[DATA SUPPLIED]:
(* ===== verification/ModTools.v ===== *)
(** The tools a conversation is offered: [mods/tools.py] (registration, the tools of a
    user, the rule for names that collide) and [get_tools] of [utils/tools.py].

    A Python function is known by its name: the functions of a toolkit, and the handlers
    of mods.  A mod's [handler] and a toolkit's attributes come with what executing their
    source left; the pydantic model of a tool and its two flags are not kept. *)

From Stdlib Require Import Ascii.
From S2P Require Import Prelude Data Accounts AccessControl Formats Studio Plugin.

(** What [str(e)] says of an exception. *)
Abbreviation Exn := string (only parsing).

(** A use that raises when there is no value: a missing key or attribute, a wrong type. *)
Definition type_error : Exn := "unsupported".
Definition expect {S A} (o : option A) : prog S Exn A :=
  match o with Some a => mret a | None => raise type_error end.

(** [try: m except Exception as e: h(e)] *)
Definition rescue {S A} (m : prog S Exn A) (h : Exn → prog S Exn A) : prog S Exn A := λ s,
  match m s with
  | (Raise e, s') => h e s'
  | r => r
  end.

(** ** Dicts of any values *)

Section dicts.
Context {A : Type}.
Implicit Types (d : list (string * A)).

(** [d[key] = v] *)
Fixpoint put (key : string) (v : A) d : list (string * A) :=
  match d with
  | [] => [(key, v)]
  | (k, x) :: rest => if decide (k = key) then (k, v) :: rest else (k, x) :: put key v rest
  end.

Fixpoint get (key : string) d : option A :=
  match d with
  | [] => None
  | (k, x) :: rest => if decide (k = key) then Some x else get key rest
  end.

(** How often a name occurs, [Counter(name for name, _ in pairs)]. *)
Definition count (name : string) d : nat := length (filter (λ nt, nt.1 = name) d).
End dicts.

(** ** Tools of mods *)

Record ModTool := mkModTool {
  mt_name : Json;
  mt_description : Json;
  mt_handler : string;
  mt_scope : Json;
  mt_parameters : Json;
  mt_output_schema : Json
}.

(** A tool as a mod declares it: the record, or the keyword arguments of one. *)
Inductive Declared :=
| DeclaredTool (t : ModTool)
| DeclaredDict (fields : json_dict) (handler : option string).

Inductive ModToolExn :=
| NotAModTool
| NoScope (index : nat)
| BadName (index : nat).

(** [re.compile(r"^[a-zA-Z0-9_-]{1,64}$").match(name)]; the [$] also matches before a last
    newline. *)
Definition is_name_char (c : ascii) : bool :=
  let n := nat_of_ascii c in
  bool_decide ((65 ≤ n)%nat ∧ (n ≤ 90)%nat ∨ (97 ≤ n)%nat ∧ (n ≤ 122)%nat ∨ (48 ≤ n)%nat ∧ (n ≤ 57)%nat ∨
               n = 95%nat ∨ n = 45%nat).

Definition matches_name (s : string) : bool :=
  bool_decide ((1 ≤ String.length s)%nat ∧ (String.length s ≤ 64)%nat) && all_chars is_name_char s.

Definition chop_newline (s : string) : string :=
  match string_rev s with
  | String c r => if decide (c = newline) then string_rev r else s
  | EmptyString => s
  end.

Definition is_valid_tool_name (name : Json) : bool :=
  match name with JStr s => matches_name s || matches_name (chop_newline s) | _ => false end.

(** [ModTool( **raw)] *)
Definition modtool_of (d : Declared) : option ModTool :=
  match d with
  | DeclaredTool t => Some t
  | DeclaredDict fields handler =>
      let optional key := default JNull (dict_lookup key fields) in
      if forallb (λ k, bool_decide (k ∈ ["name"; "description"; "scope"; "parameters"; "output_schema"])) fields.*1 then
        name ← dict_lookup "name" fields;
        description ← dict_lookup "description" fields;
        handler ← handler;
        scope ← dict_lookup "scope" fields;
        Some (mkModTool name description handler scope (optional "parameters") (optional "output_schema"))
      else None
  end.

Fixpoint validate_from (index : nat) (declared : list Declared) : result ModToolExn (list ModTool) :=
  match declared with
  | [] => Ok []
  | raw :: rest =>
      match modtool_of raw with
      | None => Raise NotAModTool
      | Some tool =>
          if negb (json_truthy (mt_scope tool)) then Raise (NoScope index)
          else if negb (is_valid_tool_name (mt_name tool)) then Raise (BadName index)
          else match validate_from (S index) rest with Ok tools => Ok (tool :: tools) | r => r end
      end
  end.

Definition validate_mod_tools (declared : list Declared) : result ModToolExn (list ModTool) := validate_from 0 declared.

Definition _no_param_schema : Json := JDict [("type", JStr "object"); ("properties", JDict [])].

(** ** Tools as a call may use them *)

(** The function of a toolkit, with the id it is injected with, or a mod's handler behind
    the guard for a user and the instance's defaults. *)
Inductive Callable :=
| Partial (toolkit_id function : string)
| Guarded (tool : ModTool) (user_id : string) (defaults : json_dict).

(** The value under the key [spec] of a tool's dict. *)
Inductive Spec :=
| Typed (s : ToolSpec)
| Plain (d : json_dict)
| NoSpec
| Alien.

Record ToolDict := mkToolDict {
  td_toolkit_id : string;
  td_callable : Callable;
  td_spec : option Spec
}.

#[export] Instance ToolDict_eta : Eta ToolDict := λ t, mkToolDict (td_toolkit_id t) (td_callable t) (td_spec t).

(** What a tool's function returned: a JSON value, or one [json.dumps] refuses. *)
Inductive Output := Value (j : Json) | Unserializable.

(** Something the conversation did to a tool, its page tools, or its status line. *)
Inductive Act :=
| Checked (user_id scope : string) (defaults : json_dict) (groups : list Group) (allowed : bool)
| Ran (c : Callable) (args : json_dict) (valves : option json_dict)
| Browsed (name : string) (argument : Json)
| Status (name : Json) (done : bool).

(** What a conversation shares with its tools: the rows and the loaded modules, the
    [valves] of the one [__user__] dict all toolkits are injected with, the group table as
    each check finds it, what functions and page tools will answer, and the messages. *)
Record Session := mkSession {
  ss_studio : Studio;
  ss_valves : option json_dict;
  ss_groups : list (list Group);
  ss_outputs : list (result Exn Output);
  ss_pages : list (result Exn string);
  ss_messages : list Json;
  ss_log : list Act
}.

#[export] Instance Session_eta : Eta Session := λ s,
  mkSession (ss_studio s) (ss_valves s) (ss_groups s) (ss_outputs s) (ss_pages s) (ss_messages s) (ss_log s).

Abbreviation session A := (prog Session Exn A).

Definition act (a : Act) : session unit := modify (λ s, s <| ss_log := ss_log s ++ [a] |>).

Definition next_groups : session (list Group) := λ s,
  match ss_groups s with
  | [] => (Ok [], s)
  | g :: rest => (Ok g, s <| ss_groups := rest |>)
  end.

Definition next_output : session Output := λ s,
  match ss_outputs s with
  | [] => (Raise type_error, s)
  | Ok o :: rest => (Ok o, s <| ss_outputs := rest |>)
  | Raise e :: rest => (Raise e, s <| ss_outputs := rest |>)
  end.

Definition next_page : session string := λ s,
  match ss_pages s with
  | [] => (Raise type_error, s)
  | Ok o :: rest => (Ok o, s <| ss_pages := rest |>)
  | Raise e :: rest => (Raise e, s <| ss_pages := rest |>)
  end.

(** A program over the rows and the loaded modules. *)
Definition over_studio {A} (m : studio A) : session A := λ s,
  match m (ss_studio s) with
  | (Ok a, t) => (Ok a, s <| ss_studio := t |>)
  | (Raise _, t) => (Raise type_error, s <| ss_studio := t |>)
  end.

Section tools.
Context (dialect : Dialect).

(** [has_permission], against the group table of the moment. *)
Definition permission_now (user_id : string) (scope : Json) (defaults : json_dict) : session bool :=
  scope ← expect (text_of scope);
  groups ← next_groups;
  let ok := has_permission dialect groups user_id scope defaults in
  act (Checked user_id scope defaults groups ok);;
  mret ok.

(** *** Assembly *)

(** [ToolSpec(name=..., description=..., input_schema=..., output_schema=...)] *)
Definition mod_spec (t : ModTool) : option ToolSpec :=
  match mt_name t, mt_description t, py_or (mt_parameters t) _no_param_schema, mt_output_schema t with
  | JStr name, JStr description, JDict schema, JNull => Some (mkToolSpec name description schema None None)
  | JStr name, JStr description, JDict schema, JDict out => Some (mkToolSpec name description schema None (Some out))
  | _, _, _, _ => None
  end.

Definition mod_prefix : string := "mod:".

Fixpoint assemble_mod_tools (tools : list ModTool) (manifest_id user_id : string) (defaults : json_dict)
    (assembled : list (string * ToolDict)) : session (list (string * ToolDict)) :=
  match tools with
  | [] => mret assembled
  | tool :: rest =>
      held ← permission_now user_id (mt_scope tool) defaults;
      if held : bool then
        spec ← expect (mod_spec tool);
        let td := mkToolDict (mod_prefix +:+ manifest_id) (Guarded tool user_id defaults) (Some (Typed spec)) in
        assemble_mod_tools rest manifest_id user_id defaults (put (ts_name spec) td assembled)
      else assemble_mod_tools rest manifest_id user_id defaults assembled
  end.

(** [load_result]: the mods that are loaded, with their validated tools; [None] without
    any loader. *)
Fixpoint assemble_mods (loaded : list (string * list ModTool)) (user_id : string) (defaults : json_dict)
    : session (list (string * ToolDict)) :=
  match loaded with
  | [] => mret []
  | (manifest_id, tools) :: rest =>
      pairs ← assemble_mod_tools tools manifest_id user_id defaults [];
      more ← assemble_mods rest user_id defaults;
      mret (pairs ++ more)
  end.

Definition assemble_for_user (load_result : option (list (string * list ModTool))) (user_id : string)
    (defaults : json_dict) : session (list (string * ToolDict)) :=
  match load_result with None => mret [] | Some loaded => assemble_mods loaded user_id defaults end.

(** *** Names that collide *)

(** [re.compile(r"[^a-zA-Z0-9_-]").sub("_", s)] *)
Fixpoint sanitized (s : string) : string :=
  match s with
  | EmptyString => EmptyString
  | String c s' => String (if is_name_char c then c else "_"%char) (sanitized s')
  end.

Definition collide_name (owner name : string) : string :=
  sanitized (removeprefix mod_prefix owner) +:+ "__" +:+ name.

Definition _spec_renamed_to (spec : Spec) (key : string) : Spec :=
  match spec with
  | Typed s => Typed (mkToolSpec key (ts_description s) (ts_input_schema s) (ts_title s) (ts_output_schema s))
  | Plain d => Plain (dict_set "name" (JStr key) d)
  | _ => spec
  end.

Definition renamed (tool : ToolDict) (key : string) : ToolDict :=
  tool <| td_spec := (λ spec, _spec_renamed_to spec key) <$> td_spec tool |>.

(** The key a pair is put under, and the tool put there. *)
Definition resolved_pair (pairs : list (string * ToolDict)) (nt : string * ToolDict) : string * ToolDict :=
  if decide (count nt.1 pairs = 1%nat) then nt
  else let key := collide_name (td_toolkit_id nt.2) nt.1 in (key, renamed nt.2 key).

Definition put_all {A} (kvs : list (string * A)) : list (string * A) := foldl (λ d kv, put kv.1 kv.2 d) [] kvs.

Definition resolve_collisions (pairs : list (string * ToolDict)) : list (string * ToolDict) :=
  put_all (resolved_pair pairs <$> pairs).

Definition yielded (reserved : list string) (nt : string * ToolDict) : string * ToolDict :=
  if decide (nt.1 ∈ reserved) then
    let key := collide_name (td_toolkit_id nt.2) nt.1 in (key, renamed nt.2 key)
  else nt.

Definition yield_names_to (tools : list (string * ToolDict)) (reserved : list string) : list (string * ToolDict) :=
  if decide (reserved = []) then tools else put_all (yielded reserved <$> tools).

(** *** The toolkits of a user *)

Section get_tools.
Context (execute : string → option ToolModule).
(** [hasattr(module, name)] *)
Context (has_attribute : ToolModule → string → bool).

(** [module.valves = module.Valves( **valves)]: what it is set to is read by nobody else
    here, that it can raise matters. *)
Definition set_valves (id : string) (m : ToolModule) : session unit :=
  match md_valves m with
  | Some cls =>
      if has_attribute m "valves" then
        s ← gets ss_studio;
        expect (vc_make cls (default [] (Tools.get_tool_valves_by_id id s)) ≫= λ _, Some tt)
      else mret tt
  | None => mret tt
  end.

(** [extra_params["__user__"]["valves"] = module.UserValves( **...)] *)
Definition set_user_valves (id user_id : string) (m : ToolModule) : session unit :=
  match md_user_valves m with
  | Some cls =>
      s ← gets ss_studio;
      stored ← expect (get_user_valves_by_id_and_user_id id user_id s);
      valves ← expect (match stored with JDict d => vc_make cls d | _ => None end);
      modify (λ s, s <| ss_valves := Some valves |>)
  | None => mret tt
  end.

Definition stored_tool (id : string) (m : ToolModule) (stored_spec : json_dict) : session (string * ToolDict) :=
  spec ← match from_openai stored_spec with Ok spec => mret spec | Raise _ => raise type_error end;
  let spec := without_internal_params spec in
  if has_attribute m (ts_name spec) then
    mret (ts_name spec, mkToolDict id (Partial id (ts_name spec)) (Some (Typed spec)))
  else raise type_error.

Fixpoint stored_tools (id : string) (m : ToolModule) (specs : list json_dict) : session (list (string * ToolDict)) :=
  match specs with
  | [] => mret []
  | stored_spec :: rest =>
      nt ← stored_tool id m stored_spec;
      more ← stored_tools id m rest;
      mret (nt :: more)
  end.

Fixpoint collect_tools (tool_ids : list string) (user_id : string) : session (list (string * ToolDict)) :=
  match tool_ids with
  | [] => mret []
  | tool_id :: rest =>
      row ← gets (λ s, Tools.get_tool_by_id tool_id (ss_studio s));
      match row with
      | None => collect_tools rest user_id
      | Some tools =>
          m ← over_studio (tool_module execute tool_id);
          set_valves tool_id m;;
          set_user_valves tool_id user_id m;;
          collected ← stored_tools tool_id m (tl_specs tools);
          more ← collect_tools rest user_id;
          mret (collected ++ more)
      end
  end.

Definition get_tools (tool_ids : list string) (user_id : string) : session (list (string * ToolDict)) :=
  collected ← collect_tools tool_ids user_id;
  mret (resolve_collisions collected).
End get_tools.
End tools.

[TASK BRIEF]:
State only the number of lines in these entries that contain "Partial".

[YOUR SOLUTION]:
2